__Task description__: Only one stretch of the data below should be repeated: the lines from the line containing "Definition EC_ERR_TYPE_FOE_BUF2SMALL : Z" through the line containing "EC_MAXSLAVE EC_MAXGROUP EC_MAXMBX", inclusive, exactly as they are.

(Saved entries)
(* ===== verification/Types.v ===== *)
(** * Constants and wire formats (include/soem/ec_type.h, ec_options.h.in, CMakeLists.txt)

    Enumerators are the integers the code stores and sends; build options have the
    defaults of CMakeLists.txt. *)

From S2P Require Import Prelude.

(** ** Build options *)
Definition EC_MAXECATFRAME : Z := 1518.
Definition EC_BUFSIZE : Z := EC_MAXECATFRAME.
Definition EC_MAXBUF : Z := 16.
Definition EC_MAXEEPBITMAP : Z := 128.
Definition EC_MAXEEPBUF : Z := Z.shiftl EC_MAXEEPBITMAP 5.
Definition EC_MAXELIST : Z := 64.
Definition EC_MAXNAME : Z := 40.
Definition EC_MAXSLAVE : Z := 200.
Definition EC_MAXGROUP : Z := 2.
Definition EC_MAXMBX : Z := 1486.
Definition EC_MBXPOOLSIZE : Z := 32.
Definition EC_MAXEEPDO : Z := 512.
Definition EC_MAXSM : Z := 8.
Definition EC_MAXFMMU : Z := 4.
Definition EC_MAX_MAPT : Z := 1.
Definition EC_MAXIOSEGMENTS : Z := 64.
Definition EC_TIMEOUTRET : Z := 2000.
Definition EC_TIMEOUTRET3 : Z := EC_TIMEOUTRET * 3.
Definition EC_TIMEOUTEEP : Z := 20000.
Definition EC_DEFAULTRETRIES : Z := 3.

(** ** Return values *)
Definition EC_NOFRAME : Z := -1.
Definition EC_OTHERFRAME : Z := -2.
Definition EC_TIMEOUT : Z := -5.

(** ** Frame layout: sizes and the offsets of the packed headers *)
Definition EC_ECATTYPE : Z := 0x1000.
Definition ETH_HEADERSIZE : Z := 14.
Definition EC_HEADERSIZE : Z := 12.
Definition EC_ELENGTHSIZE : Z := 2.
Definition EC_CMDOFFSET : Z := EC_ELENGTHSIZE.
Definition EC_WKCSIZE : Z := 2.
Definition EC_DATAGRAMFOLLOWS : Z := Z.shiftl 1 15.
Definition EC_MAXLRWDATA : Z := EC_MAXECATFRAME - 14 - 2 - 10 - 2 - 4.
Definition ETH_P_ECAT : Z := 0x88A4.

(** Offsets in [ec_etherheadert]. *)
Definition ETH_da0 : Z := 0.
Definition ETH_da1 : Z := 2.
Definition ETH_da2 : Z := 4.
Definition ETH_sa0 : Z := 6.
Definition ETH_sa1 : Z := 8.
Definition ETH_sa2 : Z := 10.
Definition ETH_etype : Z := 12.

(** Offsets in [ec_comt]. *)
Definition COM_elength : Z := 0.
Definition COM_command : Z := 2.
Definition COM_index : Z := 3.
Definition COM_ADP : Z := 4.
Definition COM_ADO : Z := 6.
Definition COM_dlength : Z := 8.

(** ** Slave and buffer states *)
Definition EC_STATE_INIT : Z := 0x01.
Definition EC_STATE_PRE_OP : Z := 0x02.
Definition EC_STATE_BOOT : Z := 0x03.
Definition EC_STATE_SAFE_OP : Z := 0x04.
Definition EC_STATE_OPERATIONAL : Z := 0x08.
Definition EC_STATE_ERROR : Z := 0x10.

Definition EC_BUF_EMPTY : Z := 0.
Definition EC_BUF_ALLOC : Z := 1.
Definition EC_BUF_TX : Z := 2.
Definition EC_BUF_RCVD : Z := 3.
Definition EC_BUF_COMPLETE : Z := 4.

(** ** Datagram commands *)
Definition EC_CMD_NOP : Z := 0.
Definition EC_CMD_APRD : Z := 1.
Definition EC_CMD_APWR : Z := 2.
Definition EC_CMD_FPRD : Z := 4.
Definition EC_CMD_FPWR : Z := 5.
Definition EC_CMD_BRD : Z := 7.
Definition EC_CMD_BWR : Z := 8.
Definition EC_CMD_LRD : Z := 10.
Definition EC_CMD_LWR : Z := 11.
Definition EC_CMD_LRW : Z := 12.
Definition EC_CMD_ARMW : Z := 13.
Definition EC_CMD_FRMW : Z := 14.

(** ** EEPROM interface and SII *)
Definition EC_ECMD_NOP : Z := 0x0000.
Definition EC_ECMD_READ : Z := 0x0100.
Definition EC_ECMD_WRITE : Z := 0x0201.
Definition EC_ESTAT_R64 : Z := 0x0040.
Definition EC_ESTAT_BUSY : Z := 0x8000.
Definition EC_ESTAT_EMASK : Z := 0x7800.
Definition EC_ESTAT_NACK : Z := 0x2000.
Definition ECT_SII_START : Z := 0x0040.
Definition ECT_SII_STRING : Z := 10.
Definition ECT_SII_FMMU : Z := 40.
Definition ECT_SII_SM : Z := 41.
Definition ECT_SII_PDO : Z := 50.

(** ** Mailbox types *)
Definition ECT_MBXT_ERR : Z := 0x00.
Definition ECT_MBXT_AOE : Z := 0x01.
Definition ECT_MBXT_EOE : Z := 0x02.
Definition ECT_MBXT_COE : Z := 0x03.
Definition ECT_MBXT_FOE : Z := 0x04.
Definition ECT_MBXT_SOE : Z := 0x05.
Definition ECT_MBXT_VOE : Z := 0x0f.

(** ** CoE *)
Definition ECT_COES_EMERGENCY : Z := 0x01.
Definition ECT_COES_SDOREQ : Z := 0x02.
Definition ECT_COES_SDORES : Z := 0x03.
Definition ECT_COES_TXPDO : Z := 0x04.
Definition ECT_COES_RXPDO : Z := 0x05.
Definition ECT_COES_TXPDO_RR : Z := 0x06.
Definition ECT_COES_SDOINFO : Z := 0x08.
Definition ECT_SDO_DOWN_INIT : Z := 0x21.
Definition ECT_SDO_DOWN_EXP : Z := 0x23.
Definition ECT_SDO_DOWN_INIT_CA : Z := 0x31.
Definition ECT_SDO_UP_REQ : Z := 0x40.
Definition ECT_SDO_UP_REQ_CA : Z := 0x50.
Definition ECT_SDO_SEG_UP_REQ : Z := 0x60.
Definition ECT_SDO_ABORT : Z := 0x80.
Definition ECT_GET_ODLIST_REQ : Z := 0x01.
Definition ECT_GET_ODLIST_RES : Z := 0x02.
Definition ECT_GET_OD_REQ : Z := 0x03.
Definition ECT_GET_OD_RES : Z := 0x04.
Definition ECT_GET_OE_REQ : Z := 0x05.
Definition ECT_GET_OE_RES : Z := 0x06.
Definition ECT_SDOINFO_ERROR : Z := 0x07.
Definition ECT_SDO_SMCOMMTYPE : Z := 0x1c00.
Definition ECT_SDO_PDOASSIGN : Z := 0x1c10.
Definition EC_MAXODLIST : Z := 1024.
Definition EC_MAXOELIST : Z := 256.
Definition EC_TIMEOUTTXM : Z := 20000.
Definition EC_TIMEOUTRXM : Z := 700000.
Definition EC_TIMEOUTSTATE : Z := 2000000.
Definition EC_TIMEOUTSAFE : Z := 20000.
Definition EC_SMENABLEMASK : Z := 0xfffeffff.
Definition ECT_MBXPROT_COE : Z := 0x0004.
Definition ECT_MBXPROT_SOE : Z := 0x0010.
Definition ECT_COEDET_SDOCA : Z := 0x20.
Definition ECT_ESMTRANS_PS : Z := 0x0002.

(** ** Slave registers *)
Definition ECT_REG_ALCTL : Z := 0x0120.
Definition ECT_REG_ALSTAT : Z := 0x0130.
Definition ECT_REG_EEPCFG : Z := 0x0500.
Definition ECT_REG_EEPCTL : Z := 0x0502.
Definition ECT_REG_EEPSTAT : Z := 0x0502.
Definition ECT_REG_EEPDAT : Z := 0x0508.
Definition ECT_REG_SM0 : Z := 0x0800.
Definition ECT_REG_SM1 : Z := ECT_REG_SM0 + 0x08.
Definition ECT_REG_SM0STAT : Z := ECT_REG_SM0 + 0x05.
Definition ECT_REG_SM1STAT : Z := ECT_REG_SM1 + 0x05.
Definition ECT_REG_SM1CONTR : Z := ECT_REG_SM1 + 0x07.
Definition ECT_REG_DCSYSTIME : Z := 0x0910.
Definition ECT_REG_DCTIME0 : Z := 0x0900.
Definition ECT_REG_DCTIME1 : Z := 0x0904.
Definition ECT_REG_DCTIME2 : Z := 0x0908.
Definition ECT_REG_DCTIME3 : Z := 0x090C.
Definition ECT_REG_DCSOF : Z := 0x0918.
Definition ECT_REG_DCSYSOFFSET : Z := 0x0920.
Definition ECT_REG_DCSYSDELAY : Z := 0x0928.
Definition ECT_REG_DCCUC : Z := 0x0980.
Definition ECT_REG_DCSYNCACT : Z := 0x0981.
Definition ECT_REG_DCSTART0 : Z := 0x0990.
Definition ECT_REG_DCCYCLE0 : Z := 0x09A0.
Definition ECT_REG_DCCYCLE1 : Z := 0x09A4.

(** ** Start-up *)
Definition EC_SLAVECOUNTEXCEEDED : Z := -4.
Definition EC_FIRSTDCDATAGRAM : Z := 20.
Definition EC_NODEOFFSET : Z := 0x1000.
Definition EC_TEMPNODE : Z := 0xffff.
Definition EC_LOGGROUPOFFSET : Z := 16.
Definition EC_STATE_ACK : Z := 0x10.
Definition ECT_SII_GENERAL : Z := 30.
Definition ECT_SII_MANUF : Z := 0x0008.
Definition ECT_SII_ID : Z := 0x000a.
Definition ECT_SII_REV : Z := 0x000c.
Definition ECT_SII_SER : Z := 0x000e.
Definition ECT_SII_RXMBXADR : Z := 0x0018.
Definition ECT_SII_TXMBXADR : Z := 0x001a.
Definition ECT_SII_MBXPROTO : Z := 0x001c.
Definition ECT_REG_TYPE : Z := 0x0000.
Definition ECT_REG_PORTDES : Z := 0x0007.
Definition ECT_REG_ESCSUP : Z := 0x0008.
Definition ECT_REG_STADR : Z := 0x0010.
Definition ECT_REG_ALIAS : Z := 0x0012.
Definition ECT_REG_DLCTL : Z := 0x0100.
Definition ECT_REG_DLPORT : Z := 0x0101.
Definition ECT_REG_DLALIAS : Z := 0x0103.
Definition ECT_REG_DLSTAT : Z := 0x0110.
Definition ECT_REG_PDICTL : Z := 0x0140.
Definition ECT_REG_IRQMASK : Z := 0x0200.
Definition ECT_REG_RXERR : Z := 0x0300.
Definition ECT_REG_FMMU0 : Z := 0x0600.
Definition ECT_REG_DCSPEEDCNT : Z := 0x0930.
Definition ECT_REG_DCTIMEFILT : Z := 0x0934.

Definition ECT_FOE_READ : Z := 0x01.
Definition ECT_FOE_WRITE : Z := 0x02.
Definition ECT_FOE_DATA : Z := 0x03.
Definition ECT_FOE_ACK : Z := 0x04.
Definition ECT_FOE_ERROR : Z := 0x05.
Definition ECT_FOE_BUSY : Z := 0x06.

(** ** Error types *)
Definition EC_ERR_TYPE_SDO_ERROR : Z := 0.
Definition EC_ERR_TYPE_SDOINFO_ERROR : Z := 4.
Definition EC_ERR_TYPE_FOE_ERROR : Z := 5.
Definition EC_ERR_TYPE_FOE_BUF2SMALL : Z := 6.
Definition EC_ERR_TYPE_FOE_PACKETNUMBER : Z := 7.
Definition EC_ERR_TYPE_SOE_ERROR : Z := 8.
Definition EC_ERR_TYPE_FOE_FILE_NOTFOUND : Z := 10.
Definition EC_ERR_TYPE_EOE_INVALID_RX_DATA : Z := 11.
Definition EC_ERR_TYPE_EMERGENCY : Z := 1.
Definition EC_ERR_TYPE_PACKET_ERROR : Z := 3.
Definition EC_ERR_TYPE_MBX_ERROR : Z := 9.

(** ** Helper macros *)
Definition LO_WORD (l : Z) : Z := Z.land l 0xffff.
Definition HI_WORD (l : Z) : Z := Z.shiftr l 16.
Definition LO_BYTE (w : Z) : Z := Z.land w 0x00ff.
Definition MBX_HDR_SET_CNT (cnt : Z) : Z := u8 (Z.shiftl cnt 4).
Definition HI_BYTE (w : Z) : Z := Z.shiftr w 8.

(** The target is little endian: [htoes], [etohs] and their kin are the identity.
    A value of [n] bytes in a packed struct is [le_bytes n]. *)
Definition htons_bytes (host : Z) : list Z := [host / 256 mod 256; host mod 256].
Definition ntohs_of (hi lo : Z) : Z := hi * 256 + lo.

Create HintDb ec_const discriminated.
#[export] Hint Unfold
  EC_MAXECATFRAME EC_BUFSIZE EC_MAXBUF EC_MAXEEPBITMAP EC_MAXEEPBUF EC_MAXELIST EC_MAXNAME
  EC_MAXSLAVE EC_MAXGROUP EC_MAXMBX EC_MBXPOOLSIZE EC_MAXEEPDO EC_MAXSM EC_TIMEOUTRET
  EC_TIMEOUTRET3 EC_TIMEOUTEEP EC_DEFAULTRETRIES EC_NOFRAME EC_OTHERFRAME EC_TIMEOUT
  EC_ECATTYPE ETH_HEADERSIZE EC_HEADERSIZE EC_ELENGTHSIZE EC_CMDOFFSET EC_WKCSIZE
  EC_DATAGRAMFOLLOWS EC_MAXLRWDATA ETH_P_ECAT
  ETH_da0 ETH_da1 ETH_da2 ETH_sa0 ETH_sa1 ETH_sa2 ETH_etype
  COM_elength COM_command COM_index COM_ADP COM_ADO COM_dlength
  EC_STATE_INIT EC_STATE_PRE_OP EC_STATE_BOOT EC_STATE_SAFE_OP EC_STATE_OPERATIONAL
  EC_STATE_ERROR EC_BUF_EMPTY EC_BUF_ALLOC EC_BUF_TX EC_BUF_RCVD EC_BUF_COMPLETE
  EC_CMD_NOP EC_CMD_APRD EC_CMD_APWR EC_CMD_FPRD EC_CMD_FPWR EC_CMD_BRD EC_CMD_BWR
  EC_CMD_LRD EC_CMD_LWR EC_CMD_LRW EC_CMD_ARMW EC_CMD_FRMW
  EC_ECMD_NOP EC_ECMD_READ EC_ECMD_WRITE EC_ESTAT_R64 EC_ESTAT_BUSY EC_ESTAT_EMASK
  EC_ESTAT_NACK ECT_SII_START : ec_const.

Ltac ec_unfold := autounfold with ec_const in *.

__Answer for this exercise__:
Definition EC_ERR_TYPE_FOE_BUF2SMALL : Z := 6.
Definition EC_ERR_TYPE_FOE_PACKETNUMBER : Z := 7.
Definition EC_ERR_TYPE_SOE_ERROR : Z := 8.
Definition EC_ERR_TYPE_FOE_FILE_NOTFOUND : Z := 10.
Definition EC_ERR_TYPE_EOE_INVALID_RX_DATA : Z := 11.
Definition EC_ERR_TYPE_EMERGENCY : Z := 1.
Definition EC_ERR_TYPE_PACKET_ERROR : Z := 3.
Definition EC_ERR_TYPE_MBX_ERROR : Z := 9.

(** ** Helper macros *)
Definition LO_WORD (l : Z) : Z := Z.land l 0xffff.
Definition HI_WORD (l : Z) : Z := Z.shiftr l 16.
Definition LO_BYTE (w : Z) : Z := Z.land w 0x00ff.
Definition MBX_HDR_SET_CNT (cnt : Z) : Z := u8 (Z.shiftl cnt 4).
Definition HI_BYTE (w : Z) : Z := Z.shiftr w 8.

(** The target is little endian: [htoes], [etohs] and their kin are the identity.
    A value of [n] bytes in a packed struct is [le_bytes n]. *)
Definition htons_bytes (host : Z) : list Z := [host / 256 mod 256; host mod 256].
Definition ntohs_of (hi lo : Z) : Z := hi * 256 + lo.

Create HintDb ec_const discriminated.
#[export] Hint Unfold
  EC_MAXECATFRAME EC_BUFSIZE EC_MAXBUF EC_MAXEEPBITMAP EC_MAXEEPBUF EC_MAXELIST EC_MAXNAME
  EC_MAXSLAVE EC_MAXGROUP EC_MAXMBX EC_MBXPOOLSIZE EC_MAXEEPDO EC_MAXSM EC_TIMEOUTRET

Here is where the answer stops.